Abstract:
Adult teleost fish and urodele amphibians can regenerate entire amputated appendages, whereas this ability is
restricted to the tip of the distal phalanx in humans and mice. Though modest in comparison to its zebrafish and
salamander counterparts, mouse digit tip (MDT) regeneration exhibits similar anatomic stages and proceeds
with intramembranous bone regrowth and mostly scarless healing, even in adults. By studying shared principles
from organisms with elevated regenerative potential and applying them to mammalian models, we can gain
valuable insight into strategies to augment human tissue repair and improve the care of limb loss patients. The
catalogue of defined molecular factors in tissue regeneration is expanding and it has become critical to determine
how genes involved in regenerative events are engaged upon injury. We previously identified a new class of
regulatory sequences we named tissue regeneration enhancer elements (TREEs) that contain sequence
information necessary for precise control of regeneration genes. We also reported that TREEs of zebrafish origin
can be engineered in viral gene therapy constructs to target expression of pro-regenerative factors to mammalian
injury sites and enhance tissue repair.
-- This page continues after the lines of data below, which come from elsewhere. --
(** C6.  The error taxonomy: [JsonWebTokenError] is the base class, it
    extends [Error] and holds an inner cause ([inner: Error]); the declared
    classes that specialise it are exactly [TokenExpiredError], which adds
    the expiration instant ([expiredAt: number]), and [NotBeforeError], which
    adds the activation instant ([date: Date]).  Both inherit [inner]; every
    error value of the three classes is an instance of the base class, the
    constructors store the instants they are given, and a specialization
    seen as its base class is the base error with the same message. *)
Theorem error_taxonomy :
  find_class "JsonWebTokenError" jwt_classes = Some JsonWebTokenError
  /\ c_extends JsonWebTokenError = Some "Error"
  /\ c_fields JsonWebTokenError = [("inner", TRef "Error")]
  /\ specializations jwt_classes "JsonWebTokenError"
     = ["TokenExpiredError"; "NotBeforeError"]
  /\ all_fields jwt_classes "TokenExpiredError"
     = [("expiredAt", TNumber); ("inner", TRef "Error")]
  /\ all_fields jwt_classes "NotBeforeError"
     = [("date", TRef "Date"); ("inner", TRef "Error")]
  /\ (forall e : Jwt.VerifyError, Jwt.instanceof e "JsonWebTokenError" = true)
  /\ (forall e : Jwt.VerifyError,
        (exists b, e = Jwt.IsJsonWebTokenError b)
        \/ (exists x, e = Jwt.IsTokenExpiredError x)
        \/ (exists n, e = Jwt.IsNotBeforeError n))
  /\ (forall message cause,
        Jwt.inner (Jwt.new_JsonWebTokenError message cause) = cause)
  /\ (forall message instant,
        Jwt.expiredAt (Jwt.new_TokenExpiredError message instant) = instant)
  /\ (forall message instant,
        Jwt.date (Jwt.new_NotBeforeError message instant) = instant)
  /\ (forall message instant,
        Jwt.as_JsonWebTokenError
          (Jwt.IsTokenExpiredError (Jwt.new_TokenExpiredError message instant))
        = Jwt.new_JsonWebTokenError message None)
  /\ (forall message instant,
        Jwt.as_JsonWebTokenError
          (Jwt.IsNotBeforeError (Jwt.new_NotBeforeError message instant))
        = Jwt.new_JsonWebTokenError message None).
Proof.
  repeat (split; [reflexivity |]).
  split; [exact instanceof_base |].
  split.
  - intros [b | n | x]; eauto.
  - repeat split.
Qed.

Lemma verify_forms :
  overloads "verify" jwt_functions
  = [verify_sync; verify_callback; verify_options_callback]
  /\ overloads "verifyAsync" jwt_functions = [verifyAsync].
Proof. split; reflexivity. Qed.
Lemma double_quoted_not_nl k s : all_bytes not_nl (double_quoted_body k s) = true.
Proof.
  revert k. induction s as [|c s IH]; intros k; [reflexivity|].
  cbn [double_quoted_body]. destruct k as [|k]; [|apply IH].
  destruct (unprintable_len (String c s)) as [|[|j]] eqn:E.
  - apply unprintable_len_zero in E.
    destruct (is_byte 34 c || is_byte 92 c).
    + rewrite all_bytes_app. cbn [all_bytes]. rewrite E, IH. reflexivity.
    + cbn [all_bytes]. rewrite E, IH. reflexivity.
  - rewrite all_bytes_app, escape_control_not_nl, IH. reflexivity.
  - destruct s as [|d [|e s']]; [reflexivity| |];
      rewrite all_bytes_app, escape_wide_not_nl, IH; reflexivity.
Qed.

Lemma represent_str_not_nl s : all_bytes not_nl (represent_str s) = true.
Proof.
  unfold represent_str.
  destruct (plain_allowed s && negb (resolves_to_other s)) eqn:E.
  - apply andb_true_iff in E as [E _]. apply printable_not_nl.
    unfold plain_allowed in E. destruct s; [discriminate|].
    apply andb_true_iff in E. tauto.
  - destruct (all_printable s) eqn:P.
    + rewrite !all_bytes_app, single_quoted_not_nl by (apply printable_not_nl; exact P).
      reflexivity.
    + rewrite !all_bytes_app, double_quoted_not_nl. reflexivity.
Qed.

Lemma string_of_uint_not_nl d :
  all_bytes not_nl (NilEmpty.string_of_uint d) = true.
Proof. induction d; simpl; try rewrite IHd; reflexivity. Qed.
(** [trim] removes the white space around a word. *)
Lemma trim_padded (p1 word p2 : JsString) :
  blank p1 -> blank p2 -> word <> [] ->
  Forall (fun c => is_whitespace c = false) word ->
  trim (p1 ++ word ++ p2) = word.
Proof.
  intros H1 H2 Hne Hw. unfold trim.
  rewrite (trimStart_after_blank p1 _ H1), (trimStart_solid word p2 Hne Hw).
  rewrite rev_app_distr.
  assert (Hrb : blank (rev p2)).
  { unfold blank in *. rewrite Forall_forall in *. intros c Hc. apply H2.
    now apply in_rev. }
  rewrite (trimStart_after_blank (rev p2) _ Hrb).
  assert (Hrw : Forall (fun c => is_whitespace c = false) (rev word)).
  { rewrite Forall_forall in *. intros c Hc. apply Hw. now apply in_rev. }
  assert (Hrne : rev word <> []).
  { intros E. apply Hne. rewrite <- (rev_involutive word), E. reflexivity. }
  pose proof (trimStart_solid (rev word) [] Hrne Hrw) as Ht.
  rewrite !app_nil_r in Ht. rewrite Ht. apply rev_involutive.
Qed.

Lemma split_comma_not_nil (s : JsString) : split_comma s <> [].
Proof.
  destruct s as [|c s]; simpl; [discriminate|].
  destruct (c =? comma)%N; [discriminate|].
  destruct (split_comma s); discriminate.
Qed.

Lemma split_comma_whole (s : JsString) :
  Forall (fun c => (c =? comma)%N = false) s -> split_comma s = [s].
Proof.
  induction s as [|c s IH]; intros H; [reflexivity|].
  inversion H as [|? ? Hc Hs]; subst. simpl. rewrite Hc, (IH Hs). reflexivity.
Qed.
(** Nothing raises, the model is present, the microphone delivers frames
    and every utterance is still in progress. *)
Definition calm : env :=
  mkEnv (fun _ _ => None) (fun _ => true) (fun _ => one_frame)
        (fun _ => false) (fun _ => vosk_json "text" "")
        (fun _ => vosk_json "partial" "turn").

(** As [calm], but the call made at instant [t] raises [e]. *)
Definition failing_at (t : nat) (e : exn) : env :=
  mkEnv (fun t' _ => if (t' =? t)%nat then Some e else None)
        (fun _ => true) (fun _ => one_frame)
        (fun _ => false) (fun _ => vosk_json "text" "")
        (fun _ => vosk_json "partial" "turn").

(** As [calm], but the call made at instant [t1] raises [e1] and the one
    made at instant [t2] raises [e2]. *)
Definition failing_twice (t1 : nat) (e1 : exn) (t2 : nat) (e2 : exn) : env :=
  mkEnv (fun t' _ => if (t' =? t1)%nat then Some e1
                     else if (t' =? t2)%nat then Some e2 else None)
        (fun _ => true) (fun _ => one_frame)
        (fun _ => false) (fun _ => vosk_json "text" "")
        (fun _ => vosk_json "partial" "turn").

(** Nothing raises but the model directory is absent. *)
Definition no_model : env :=
  mkEnv (fun _ _ => None) (fun _ => false) (fun _ => one_frame)
        (fun _ => false) (fun _ => vosk_json "text" "")
        (fun _ => vosk_json "partial" "turn").

(** Nothing raises; the first read returns no data, and the recogniser
    then hears "turn on the light": a partial result, then the final one. *)
Definition light_on : env :=
  mkEnv (fun _ _ => None) (fun _ => true)
        (fun t => if (t =? 8)%nat then [] else one_frame)
        (fun t => (12 <=? t)%nat)
        (fun _ => vosk_json "text" "turn on the light")
        (fun _ => vosk_json "partial" "turn on").

(** The recogniser hears "turn on the light" at once; the second read
    then raises [OSError] and [GPIO.cleanup()] raises [RuntimeError]. *)
Definition lit_then_stuck : env :=
  mkEnv (fun t _ => if (t =? 12)%nat then Some OSError
                    else if (t =? 13)%nat then Some RuntimeError else None)
        (fun _ => true) (fun _ => one_frame)
        (fun _ => true)
        (fun _ => vosk_json "text" "turn on the light")
        (fun _ => vosk_json "partial" "turn on").


(** ** Observations used for the whole program *)

(** The calls of [main] before the loop, in program order, when the model
    is present. *)
Definition startup_calls : list call :=
  gpio_setup_calls ++
  [Model MODEL_PATH; KaldiRecognizer AUDIO_RATE;
   PyAudio; PyAudio_open AUDIO_RATE BUFFER_SIZE; start_stream].

(** The state in which the loop is entered. *)
Definition loop_entry : world :=
  mkWorld 8 (Driven LOW)
    [Invoked GPIO_setmode None; Invoked (GPIO_setup LED_PIN) None;
     Invoked (GPIO_output LED_PIN LOW) None;
     Invoked (Model MODEL_PATH) None;
     Invoked (KaldiRecognizer AUDIO_RATE) None;
     Invoked PyAudio None;
     Invoked (PyAudio_open AUDIO_RATE BUFFER_SIZE) None;
     Invoked start_stream None;
     Printed "Listening for 'ON' or 'OFF' commands..."].

(** The calls that give a resource back. *)
Definition is_release (c : call) : bool :=
  match c with
  | GPIO_cleanup | stop_stream | close | terminate => true
  | _ => false
  end.

(** A call as the program text writes it: on the LED pin, with the
    configured path, rate and frame count, and with a frame that holds
    data. *)
Definition is_program_call (c : call) : bool :=
  match c with
  | GPIO_setup pin => (pin =? LED_PIN)%Z
  | GPIO_output pin _ => (pin =? LED_PIN)%Z
  | Model path => String.eqb path MODEL_PATH
  | KaldiRecognizer rate => (rate =? AUDIO_RATE)%Z
  | PyAudio_open rate frames =>
      andb (rate =? AUDIO_RATE)%Z (frames =? BUFFER_SIZE)%Z
  | read frames => (frames =? BUFFER_SIZE)%Z
  | AcceptWaveform data => negb (List.length data =? 0)%nat
  | _ => true
  end.
(** * ddtrace.tracer: span creation, sampling propagation and the flush protocol

    A shallow embedding of [ddtrace/tracer.py].  The [Tracer] object, the
    per-thread "current span" buffer and the things the tracer talks to (the
    identifier generator, the agent writer, the debug logger) are gathered in
    one explicit state, [World]; every method of the class is a computation
    in a small state-and-exception monad over it.  A thread of execution is
    named by a natural number that each method receives as its first
    argument. *)

From Stdlib Require Import ZArith List Lia.
From stdpp Require Import gmap strings list fin_maps.

Local Open Scope Z_scope.

(** ** Python values, truthiness, exceptions *)

Inductive PyVal : Type :=
| PyNone
| PyInt (z : Z)
| PyStr (s : string).

Inductive PyExc : Type :=
| AttributeError (attr : string)
| Exception (msg : string).

(** [bool(s)] for a [str]: only the empty string is falsy. *)
Definition str_truthy (s : string) : bool :=
  match s with
  | EmptyString => false
  | String _ _ => true
  end.

(** [bool(n)] for an [int]: only zero is falsy. *)
Definition int_truthy (n : Z) : bool := negb (n =? 0).

(** [x or y] where [x] is [None] or a [str] and [y] is anything of the same
    kind: the value of [x] when it is truthy, else [y]. *)
Definition or_str (x y : option string) : option string :=
  match x with
  | Some s => if str_truthy s then x else y
  | None => y
  end.

(** [x or d] with a non-optional right operand. *)
Definition or_default {A : Type} (truthy : A -> bool) (x : option A) (d : A) : A :=
  match x with
  | Some a => if truthy a then a else d
  | None => d
  end.

(** [x is not None] *)
Definition is_not_None {A : Type} (x : option A) : bool :=
  match x with
  | Some _ => true
  | None => false
  end.

(** ** Spans *)

Module Span.

(** The attributes of a [Span] the tracer reads or writes.  [_parent] is
    the reference set by [Tracer.trace]; timing, tags and metrics are owned
    by the span itself and play no part in the tracer's bookkeeping. *)
#[local] Unset Elimination Schemes.
Inductive t : Type := Build {
  name : string;
  service : option string;
  resource : option string;
  span_type : option string;
  trace_id : Z;
  span_id : Z;
  parent_id : option Z;
  sampled : bool;
  _parent : option t
}.
#[local] Set Elimination Schemes.

(** [span.sampled = b] *)
Definition set_sampled (b : bool) (s : t) : t :=
  Build (name s) (service s) (resource s) (span_type s)
        (trace_id s) (span_id s) (parent_id s) b (_parent s).

(** [span._parent = p] *)
Definition set__parent (p : option t) (s : t) : t :=
  Build (name s) (service s) (resource s) (span_type s)
        (trace_id s) (span_id s) (parent_id s) (sampled s) p.

(** [bool(span)]: a span object defines neither [__bool__] nor [__len__],
    so every span is truthy and only [None] is falsy. *)
Definition truthy (s : option t) : bool := is_not_None s.

End Span.

(** ** The collaborators of the tracer *)

Module AgentWriter.

(** Modelled from the spec: the exporter ([ddtrace/writer.py] is not part of
    the sources), built from a host and a port.  [serial] stands for the
    identity of the Python object: every construction gets the next unused
    number. *)
Record t : Type := Build {
  serial : nat;
  hostname : string;
  port : Z
}.

End AgentWriter.

(** Modelled from the spec: the sampling policy ([ddtrace/sampler.py] is not
    part of the sources).  "given a root span, marks it sampled/unsampled";
    "the default policy always marks sampled". *)
Record Sampler : Type := { sample : Span.t -> bool }.

Definition AllSampler : Sampler := {| sample := fun _ => true |}.

(** One entry of the service registry: [{"app": app, "app_type": app_type}]. *)
Record ServiceInfo : Type := { app : string; app_type : string }.

(** One call [writer.write(spans, services)] as the exporter sees it. *)
Record Delivery : Type := {
  to_writer : AgentWriter.t;
  spans_sent : list Span.t;
  services_sent : gmap string ServiceInfo
}.

(** What [log.debug] was asked to emit. *)
Inductive LogRecord : Type :=
| LogWriting (count : nat) (enabled : bool)
| LogSpan (span : Span.t)
| LogServiceInfo (service app app_type : string).

(** ** The state *)

Record World : Type := mkWorld {
  (* the attributes of the Tracer object *)
  enabled : bool;
  writer : option AgentWriter.t;
  sampler : Sampler;
  _spans : list Span.t;
  span_buffer : gmap nat (option Span.t);
  _services : gmap string ServiceInfo;
  debug_logging : bool;
  (* the environment *)
  id_source : nat -> Z;
  ids_drawn : nat;
  writers_made : nat;
  exported : list Delivery;
  log_output : list LogRecord
}.

Definition set_enabled (v : bool) (w : World) : World :=
  mkWorld v (writer w) (sampler w) (_spans w) (span_buffer w) (_services w)
          (debug_logging w) (id_source w) (ids_drawn w) (writers_made w)
          (exported w) (log_output w).

Definition set_writer (v : option AgentWriter.t) (w : World) : World :=
  mkWorld (enabled w) v (sampler w) (_spans w) (span_buffer w) (_services w)
          (debug_logging w) (id_source w) (ids_drawn w) (writers_made w)
          (exported w) (log_output w).

Definition set_sampler (v : Sampler) (w : World) : World :=
  mkWorld (enabled w) (writer w) v (_spans w) (span_buffer w) (_services w)
          (debug_logging w) (id_source w) (ids_drawn w) (writers_made w)
          (exported w) (log_output w).

Definition set__spans (v : list Span.t) (w : World) : World :=
  mkWorld (enabled w) (writer w) (sampler w) v (span_buffer w) (_services w)
          (debug_logging w) (id_source w) (ids_drawn w) (writers_made w)
          (exported w) (log_output w).

Definition set_span_buffer (v : gmap nat (option Span.t)) (w : World) : World :=
  mkWorld (enabled w) (writer w) (sampler w) (_spans w) v (_services w)
          (debug_logging w) (id_source w) (ids_drawn w) (writers_made w)
          (exported w) (log_output w).

Definition set__services (v : gmap string ServiceInfo) (w : World) : World :=
  mkWorld (enabled w) (writer w) (sampler w) (_spans w) (span_buffer w) v
          (debug_logging w) (id_source w) (ids_drawn w) (writers_made w)
          (exported w) (log_output w).

Definition set_debug_logging (v : bool) (w : World) : World :=
  mkWorld (enabled w) (writer w) (sampler w) (_spans w) (span_buffer w)
          (_services w) v (id_source w) (ids_drawn w) (writers_made w)
          (exported w) (log_output w).

Definition set_ids_drawn (v : nat) (w : World) : World :=
  mkWorld (enabled w) (writer w) (sampler w) (_spans w) (span_buffer w)
          (_services w) (debug_logging w) (id_source w) v (writers_made w)
          (exported w) (log_output w).

Definition set_writers_made (v : nat) (w : World) : World :=
  mkWorld (enabled w) (writer w) (sampler w) (_spans w) (span_buffer w)
          (_services w) (debug_logging w) (id_source w) (ids_drawn w) v
          (exported w) (log_output w).

Definition set_exported (v : list Delivery) (w : World) : World :=
  mkWorld (enabled w) (writer w) (sampler w) (_spans w) (span_buffer w)
          (_services w) (debug_logging w) (id_source w) (ids_drawn w)
          (writers_made w) v (log_output w).

Definition set_log_output (v : list LogRecord) (w : World) : World :=
  mkWorld (enabled w) (writer w) (sampler w) (_spans w) (span_buffer w)
          (_services w) (debug_logging w) (id_source w) (ids_drawn w)
          (writers_made w) (exported w) v.

(** ** The monad: state passing, with Python exceptions *)

Inductive Outcome (A : Type) : Type :=
| Returned (a : A)
| Raised (e : PyExc).
Arguments Returned {A} a.
Arguments Raised {A} e.

Definition M (A : Type) : Type := World -> Outcome A * World.

Definition ret {A : Type} (a : A) : M A := fun w => (Returned a, w).

Definition raise {A : Type} (e : PyExc) : M A := fun w => (Raised e, w).

Definition bind {A B : Type} (c : M A) (k : A -> M B) : M B :=
  fun w =>
    match c w with
    | (Returned a, w') => k a w'
    | (Raised e, w') => (Raised e, w')
    end.

Definition gets {A : Type} (f : World -> A) : M A := fun w => (Returned (f w), w).

Definition modify (f : World -> World) : M unit := fun w => (Returned tt, f w).

Declare Scope py_scope.
Delimit Scope py_scope with py.
Notation "x <- c ;; k" := (bind c (fun x => k))
  (at level 20, c at level 99, k at level 200, only parsing) : py_scope.
Notation "c ;; k" := (bind c (fun _ => k))
  (at level 100, k at level 200, right associativity, only parsing) : py_scope.
Local Open Scope py_scope.

(** [for x in xs: body(x)] *)
Fixpoint for_each {A : Type} (xs : list A) (body : A -> M unit) : M unit :=
  match xs with
  | [] => ret tt
  | x :: rest => body x ;; for_each rest body
  end.

(** The world a computation leaves behind, and what it returned. *)
Definition world_after {A : Type} (c : M A) (w : World) : World := snd (c w).
Definition outcome_of {A : Type} (c : M A) (w : World) : Outcome A := fst (c w).

(** ** Identifiers, the span constructor, the thread-local buffer, the writer *)

(** Modelled from the spec: the identifier generator of [ddtrace/span.py]
    (not part of the sources).  "identifier generation is assumed
    infallible": the next identifier is the next element of the world's
    stream [id_source]. *)
Definition _new_id : M Z :=
  n <- gets ids_drawn ;;
  src <- gets id_source ;;
  modify (set_ids_drawn (S n)) ;;
  ret (src n).
(** * sim-cli: argument vectors, validation and error classification

    A shallow embedding of the command layer of the iOS simulator CLI
    (src/utils/validator.ts, executor.ts, device.ts, error-handler.ts,
    logger.ts and src/commands/ui.ts, app.ts, media.ts).

    JavaScript strings are modelled by [string] (one [ascii] per code unit,
    so code units up to 0xFF), numbers that reach an argument vector by
    integers, [process.env] by a [gmap string string], and every [async]
    function by a state-and-exception computation over the process state:
    the environment, the external processes spawned so far and the
    console. What the operating system answers (process results, file
    tests, path resolution, the parsed device list, the event schedule of
    a child process) is read from a [Host] record. *)

From Stdlib Require Import ZArith Ascii String List Bool Lia DecimalString.
From stdpp Require Import base gmap strings list.

Import ListNotations.
Local Open Scope Z_scope.

(** ** JavaScript string primitives *)

Module JS.

(** [s.startsWith(p)] *)
Fixpoint startsWith (s p : string) {struct p} : bool :=
  match p, s with
  | EmptyString, _ => true
  | String _ _, EmptyString => false
  | String a p', String b s' => Ascii.eqb a b && startsWith s' p'
  end.

(** [s.includes(sub)]: [sub] occurs at some offset of [s]. *)
Fixpoint includes (s sub : string) : bool :=
  startsWith s sub ||
  match s with
  | EmptyString => false
  | String _ s' => includes s' sub
  end.

(** [s.split(c)] for a one-character separator. *)
Fixpoint split (c : ascii) (s : string) : list string :=
  match s with
  | EmptyString => [EmptyString]
  | String a s' =>
      if Ascii.eqb a c then EmptyString :: split c s'
      else match split c s' with
           | [] => [String a EmptyString]
           | w :: ws => String a w :: ws
           end
  end.

(** [arr.includes(x)] on an array of strings. *)
Definition arr_includes (l : list string) (x : string) : bool :=
  existsb (String.eqb x) l.

(** The lower-case form of one code unit below 256: A-Z, and the capital
    letters U+00C0-U+00DE of Latin-1 (all of that range but the
    multiplication sign U+00D7), lie 32 below their lower-case forms. *)
Definition lower_ascii (a : ascii) : ascii :=
  let n := N_of_ascii a in
  if ((65 <=? n) && (n <=? 90))%N
     || ((192 <=? n) && (n <=? 222) && negb (n =? 215))%N
  then ascii_of_N (n + 32) else a.

(** [s.toLowerCase()] on the code units this model has, U+0000-U+00FF. *)
Fixpoint toLowerCase (s : string) : string :=
  match s with
  | EmptyString => EmptyString
  | String a s' => String (lower_ascii a) (toLowerCase s')
  end.

Definition is_space (a : ascii) : bool :=
  let n := N_of_ascii a in
  ((n =? 32) || ((9 <=? n) && (n <=? 13)) || (n =? 160))%N.
(** * Document-to-graph workflow: a shallow embedding and its properties

    The development follows the Python scripts of the repository:
    - [cyber-poc_2-langchain-document-to-graph-adaptive.py] (the adaptive
      pipeline),
    - [neo4j_2b.i-langchain-document-to-graph-parallel.py] (the parallel
      pipeline),
    - [neo4j_9-entity-duplicate-detection.py] (duplicate detection and the
      resolution engine).

    External services (the LLM, the graph store, the operator at the
    terminal, [json.loads]) are oracles: functions or outcomes supplied
    from outside, over which every theorem quantifies. *)

From Stdlib Require Import Ascii String ZArith.
From stdpp Require Import base gmap sets list strings pretty.

#[local] Set Warnings "-clear-no-such-hyp".

Open Scope string_scope.
Open Scope list_scope.
Open Scope stdpp_scope.

(** ** Python values read out of parsed JSON *)

Module Py.

(** The [Exception] subclasses the modelled code raises or catches.
    [UnboundLocalError] is a subclass of [NameError]; [OtherException]
    stands for any other subclass, with its message. *)
Inductive exception :=
  | TimeoutError
  | JSONDecodeError
  | TypeError
  | AttributeError
  | KeyError (key : string)
  | UnboundLocalError (name : string)
  | OtherException (msg : string).

#[global] Instance exception_eq_dec : EqDecision exception.
Proof. solve_decision. Defined.

(** A call either returns a value or raises. *)
Inductive result (A : Type) :=
  | Ok (a : A)
  | Raise (e : exception).
Arguments Ok {A} a.
Arguments Raise {A} e.

(** The scalars [json.loads] delivers for the key fields of an entity or
    a relationship: [null], an integer, a string.  Floats and booleans are
    left out, and so are lists and objects in key position (as an entity
    id those make the set-membership test raise [TypeError]). *)
Inductive pyval :=
  | PNone
  | PInt (z : Z)
  | PStr (s : string).

#[global] Instance pyval_eq_dec : EqDecision pyval.
Proof. solve_decision. Defined.

#[global] Instance pyval_countable : Countable pyval.
Proof.
  refine (inj_countable'
    (λ v, match v with
          | PNone => inl ()
          | PInt z => inr (inl z)
          | PStr s => inr (inr s)
          end)
    (λ x, match x with
          | inl _ => PNone
          | inr (inl z) => PInt z
          | inr (inr s) => PStr s
          end) _).
  by intros [].
Defined.

(** [str(v)], which is what an f-string field [{v}] inserts. *)
Definition py_str (v : pyval) : string :=
  match v with
  | PNone => "None"
  | PInt z => pretty z
  | PStr s => s
  end.

(** Truth value of [v], as tested by [if v] and [not v]. *)
Definition truthy (v : pyval) : bool :=
  match v with
  | PNone => false
  | PInt z => negb (z =? 0)%Z
  | PStr s => negb (String.eqb s "")
  end.

(** A JSON object is read field by field through [d.get(k)] and
    [d.get(k, dflt)].  A field of a record below is [None] when the key is
    absent from the object and [Some v] when it is present; [get] and
    [get_or] are the two forms of [dict.get]. *)
Definition get (field : option pyval) : pyval := default PNone field.
Definition get_or {A} (field : option A) (dflt : A) : A := default dflt field.

(** The items of a JSON object, in the order of the text. *)
Definition items := list (string * pyval).

(** [{"id": .., "type": .., "name": .., "properties": {..}}] *)
Record entity_dict := Entity {
  ent_id : option pyval;
  ent_type : option pyval;
  ent_name : option pyval;
  ent_properties : option items
}.

(** [{"source": .., "target": .., "type": .., "properties": {..}}] *)
Record relationship_dict := Relationship {
  rel_source : option pyval;
  rel_target : option pyval;
  rel_type : option pyval;
  rel_properties : option items
}.

(** [{"entities": [..], "relationships": [..]}] *)
Record extracted := Extracted {
  entities : option (list entity_dict);
  relationships : option (list relationship_dict)
}.
(** A position that the counter has passed, or never reaches, matches
    no element: nothing is inserted. *)
Lemma slice_from_outside (s : list A) (i : Z) (y : A) (curr : Z) :
  (i < curr \/ curr + Z.of_nat (Direct.length s) <= i)%Z ->
  Direct.slice_from s i y curr = defined_prefix s.
Proof.
  revert curr; induction s as [|x s IH]; intros curr Hi; simpl;
    [reflexivity|].
  simpl in Hi. destruct (def x); [|reflexivity].
  destruct (Z.eqb_spec curr i) as [->|Hne]; [lia|].
  rewrite IH by lia. reflexivity.
Qed.

Lemma slice_from_inside (s : list A) (i : Z) (y : A) (curr : Z) :
  (curr <= i < curr + Z.of_nat (Direct.length s))%Z ->
  Direct.slice_from s i y curr =
  firstn (Z.to_nat (i - curr)) (defined_prefix s) ++
  y :: skipn (Z.to_nat (i - curr)) (defined_prefix s).
Proof.
  revert curr; induction s as [|x s IH]; intros curr Hi; simpl in *;
    [lia|].
  destruct (def x); [|simpl in Hi; lia].
  destruct (Z.eqb_spec curr i) as [->|Hne].
  - rewrite slice_from_outside by lia.
    now rewrite Z.sub_diag.
  - rewrite IH by lia.
    replace (Z.to_nat (i - curr)) with (S (Z.to_nat (i - (curr + 1))))
      by lia.
    reflexivity.
Qed.
End SliceFacts.

(** [v] put immediately before position [k] of [p]. *)
Lemma insert_before_length {A : Type} (p : list A) (k : nat) (v : A) :
  k < List.length p ->
  List.length (firstn k p ++ v :: skipn k p) = S (List.length p) /\
  nth_error (firstn k p ++ v :: skipn k p) k = Some v /\
  firstn k p ++ skipn k p = p.
Proof.
  intros Hk. repeat split.
  - rewrite length_app; simpl. rewrite length_firstn, length_skipn. lia.
  - rewrite nth_error_app2; rewrite length_firstn; [|lia].
    now replace (k - Nat.min k (List.length p)) with 0 by lia.
  - apply firstn_skipn.
Qed.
In preliminary collaborative studies between the Poss and Brown groups,
we have identified a new set of candidate TREEs from chromatin samples of regenerating MDTs. We have also
performed comparative studies guided by single-cell transcriptome analysis of regenerating zebrafish fins and
complemented by molecular genetics in mice, to implicate a conserved family of transcription factors in control
of digit tip regeneration. Concurrently, we have identified TREEs of zebrafish origin and an effective adeno-
associated virus (AAV) capsid variant that can transduce limb tissue and enable selective expression of gene
cargoes at an injury site. Our preliminary studies thus unveil a pipeline of TREE control element identification,
novel candidate pro-regenerative factor identification, and application of gene therapy methodology. Here, we
propose to: 1) identify distal regulatory elements that control key programs in MDT regeneration; 2) define
transcriptional mechanisms by conserved factors; and 3) enhance MDT regeneration by spatiotemporal delivery
of pro-regenerative factors. This work will increase understanding of transcriptional regulation during mammalian
digit tip regeneration and provide important perspective for comprehending, and perhaps changing, existing
limitations in the regenerative capacity of human limbs.